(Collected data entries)
Lemma collect_In {A B} (body : A -> option (list B)) l rows r :
  collect body l = Some rows -> In r rows ->
  exists x rs, In x l /\ body x = Some rs /\ In r rs.
Proof.
  revert rows. induction l as [|x l IH]; intros rows Hc Hr; simpl in Hc.
  - injection Hc as <-. destruct Hr.
  - destruct (body x) as [rs|] eqn:Hx; [|discriminate]. simpl in Hc.
    destruct (collect body l) as [rest|] eqn:Hl; [|discriminate].
    injection Hc as <-. apply in_app_or in Hr as [Hr|Hr].
    + exists x, rs. split; [by left | done].
    + destruct (IH rest eq_refl Hr) as (y & rs' & Hy & Hb & Hin).
      exists y, rs'. split; [by right | done].
Qed.

Lemma create_player_row_name row side ta tb dt url r :
  _create_player_row row side ta tb dt url = Some r ->
  EventPlayerRow.name r
  = str (or_else
           (or_else (or_else (default JNull (dict_get row "name"))
                             (default JNull (dict_get row "player")))
                    (default JNull (dict_get row "title")))
           (JStr "Unknown")).
Proof.
  unfold _create_player_row.
  destruct (side_is_team_a side);
    repeat match goal with
           | |- (?m ≫= _) = Some _ -> _ =>
               destruct m; cbn [mbind option_bind]; [|discriminate]
           end;
    by intros [= <-].
Qed.

Lemma perf_player_sentinel ctx team_id player_stats :
  perf_player ctx team_id ("0", player_stats) = Some [].
Proof. reflexivity. Qed.

Lemma perf_team_sentinel ctx team_performance :
  perf_team ctx ("0", team_performance) = Some [].
Proof. reflexivity. Qed.

Lemma perf_player_row ctx team_id player_id player_stats rs r :
  perf_player ctx team_id (player_id, player_stats) = Some rs -> In r rs ->
  player_id <> "0" /\ EventPlayerRow.name r = "Player " ++ player_id.
Proof.
  unfold perf_player. destruct (String.eqb_spec player_id "0") as [->|Hne].
  - intros [= <-] [].
  - destruct player_stats as [| | | | | |ps]; try (intros [= <-] []).
    destruct (has_stats ps); [|intros [= <-] []].
    repeat bind_case.
    intros [= <-] [<-|[]]. split; [done|].
    match goal with H : _create_player_row _ _ _ _ _ _ = Some _ |- _ =>
      rewrite (create_player_row_name _ _ _ _ _ _ _ H) end.
    reflexivity.
Qed.

Lemma perf_team_row ctx team_id team_performance rs r :
  perf_team ctx (team_id, team_performance) = Some rs -> In r rs ->
  team_id <> "0"
  /\ exists players player_id player_stats,
       team_performance = JDict players
       /\ In (player_id, player_stats) players
       /\ player_id <> "0"
       /\ EventPlayerRow.name r = "Player " ++ player_id.
Proof.
  unfold perf_team. destruct (String.eqb_spec team_id "0") as [->|Hne].
  - intros [= <-] [].
  - destruct team_performance as [| | | | | |players];
      try (intros [= <-] []).
    intros Hc Hr. split; [done|].
    destruct (collect_In _ _ _ _ Hc Hr) as ([pid ps] & rs' & Hin & Hb & Hr').
    destruct (perf_player_row _ _ _ _ _ _ Hb Hr') as [Hpid Hname].
    by exists players, pid, ps.
Qed.

(** The rows of the performance format come from entries whose team
    key and player key are not ["0"]. *)
Lemma performance_rows_origin ctx event rows r :
  performance_rows ctx event = Some rows -> In r rows ->
  exists performance team_id player_id,
    get event "performance" JNull = Some (JDict performance)
    /\ from_entry performance team_id player_id r
    /\ team_id <> "0" /\ player_id <> "0".
Proof.
  unfold performance_rows.
  destruct (get event "performance" JNull) as [pd|]; [|discriminate]. simpl.
  destruct pd as [| | | | | |[|tp perf]]; try (intros [= <-] []).
  intros Hc Hr.
  destruct (collect_In _ _ _ _ Hc Hr) as ([tid tperf] & rs & Hin & Hb & Hr').
  destruct (perf_team_row _ _ _ _ _ Hb Hr')
    as (Htid & players & pid & ps & -> & Hp & Hpid & Hname).
  exists (tp :: perf), tid, pid. split; [done|]. split; [|done].
  exists players, ps. repeat split; assumption.
Qed.

(** When the performance format yields rows, they are the result and
    the event is left as it was. *)
Lemma extract_performance_rows event ctx prows :
  event_context event = Some ctx ->
  performance_rows ctx event = Some prows -> prows <> [] ->
  _extract_rows_from_event event = (event, Some prows)
  \/ _extract_rows_from_event event = (event, None).
Proof.
  intros Hctx Hrows Hne.
  unfold _extract_rows_from_event, mbind, option_bind.
  rewrite Hctx, Hrows.
  destruct (candidate event InMeta); [|by right].
  destruct (candidate event AtTop); [|by right].
  destruct (candidate event InResults); [|by right].
  left. by destruct prows.
Qed.

End ExtractFacts.

Section SentinelClaim.
Import Py Sportspress ExtractSpec.

(** The claim C7 as stated fails on the boxscore fallback: a row whose
    id is ["0"] is returned, in the list format and in the
    home/away format. *)
Lemma boxscore_sentinel_row_is_returned :
  (exists r,
      (@_extract_rows_from_event Example.runtime boxscore_list_event).2
      = Some [r]
      /\ EventPlayerRow.name r = "Header"
      /\ EventPlayerRow.player_id r = Some 0%Z)
  /\ (exists r,
        (@_extract_rows_from_event Example.runtime boxscore_sides_event).2
        = Some [r]
        /\ EventPlayerRow.name r = "Header"
        /\ EventPlayerRow.player_id r = Some 0%Z).
Proof.
  split; eexists; (split; [vm_compute; reflexivity | split; reflexivity]).
Qed.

> EXERCISE BRIEF
Report each line in the data that holds the word "Hctx".

> ANSWER TO THE PROBLEM
  intros Hctx Hrows Hne.
  rewrite Hctx, Hrows.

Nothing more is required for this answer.